The largest UK example of a predator that roamed the seas at the time of the dinosaurs has been uncovered.

The 33ft (10m) long ichthyosaur fossil, which is about 180 million years old, was found at Rutland Water Nature Reserve.

Similar in shape to dolphins, the reptiles – known as sea dragons – varied in size from 3 – 82ft (1 – 25m).

Anglian Water, which owns the area, said it was now seeking funding to protect and display the remains nearby.

As well as being the biggest, it is also the most complete fossil of its kind found in the UK and is also thought to be the first ichthyosaur of its specific species (Temnodontosaurus trigonodon) found in the country.

When lifted for conservation and study, the block containing the 6ft (2m) skull and surrounding clay, alone weighed a tonne.

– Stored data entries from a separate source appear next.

(** Within a linear segment the code's value follows the segment's
    direction. *)
Lemma linear_segment_monotone (trainId : TrainId) (s : Segment) (p0 p1 t1 t2 : Q) :
  In s (segments (scheduleOf trainId)) ->
  seg_rule s = Linear p0 p1 ->
  seg_start s <= t1 -> t1 < t2 -> t2 < seg_end s ->
  (p0 <= p1 -> getPositionKm trainId t1 <= getPositionKm trainId t2) /\
  (p1 <= p0 -> getPositionKm trainId t2 <= getPositionKm trainId t1).
Proof.
  intros Hin Hrule Hlo Hlt Hhi.
  by_train trainId.
  - rewrite scheduleOf_MEMU in Hin. pick_segment Hin Hrule;
      by_piece t1; try (exfalso; lra); by_piece t2; try (exfalso; lra);
      split; intros; lra.
  - rewrite scheduleOf_RAJDHANI in Hin. pick_segment Hin Hrule;
      by_piece t1; try (exfalso; lra); by_piece t2; try (exfalso; lra);
      split; intros; lra.
  - rewrite scheduleOf_JANSHATABDI in Hin. pick_segment Hin Hrule;
      by_piece t1; try (exfalso; lra); by_piece t2; try (exfalso; lra);
      split; intros; lra.
  - rewrite scheduleOf_UTKAL in Hin. pick_segment Hin Hrule;
      by_piece t1; try (exfalso; lra); by_piece t2; try (exfalso; lra);
      split; intros; lra.
  - rewrite scheduleOf_other in Hin by assumption. destruct Hin.
Qed.

(* ===================================================================== *)
(** * The scripted scenario *)
(* ===================================================================== *)

(** C1.  The MEMU local (held at 0 until minute 10, linear 0 to 40 on
    [10,50), held at 40 on [50,60)) is exactly at km 0 at t = 0, at km 20
    at t = 30 and at km 40 at t = 55. *)
Theorem memu_sample_positions :
  getPositionKm MEMU_LOCAL 0 == 0 /\
  getPositionKm MEMU_LOCAL 30 == 20 /\
  getPositionKm MEMU_LOCAL 55 == 40.
Proof.
  split; [| split].
  - memu_piece 0; lra.
  - memu_piece 30; lra.
  - memu_piece 55; lra.
Qed.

It was discovered by Joe Davis, conservation team leader at Leicestershire and Rutland Wildlife Trust, during the routine draining of a lagoon island for re-landscaping in February 2021.

Giant 30-foot 'sea dragon' fossil from 180 million years ago discovered in UK

Mr Davis said: “The find has been absolutely fascinating and a real career highlight.

“It’s great to learn so much from the discovery and to think this amazing creature was once swimming in seas above us.

“Now, once again, Rutland Water is a haven for wetland wildlife albeit on a smaller scale.”

Palaeontologist Dr Dean Lomax has studied thousands of ichthyosaurs and was head of the excavation team.

He said: “It was an honour to lead the excavation.

“Britain is the birthplace of ichthyosaurs – their fossils have been unearthed here for over 200 years.

“Despite the many ichthyosaur fossils found in Britain, it is remarkable to think the Rutland ichthyosaur is the largest skeleton ever found in the UK.

Prehistoric 'sea dragon' ichthyosaur fossil discovered in U.K. reservoir

“It is a truly unprecedented discovery and one of the greatest finds in British palaeontological history.”

Palaeontologists will continue to research the discovery, with academic papers to be published in the future.

The fossil is currently being studied and conserved at an undisclosed location in Shropshire but it is expected to be returned to Rutland for permanent display.

The remains were fully excavated earlier this year and will feature on BBC Two’s Digging for Britain, on Tuesday at 20:00 GMT, before being made available on BBC iPlayer.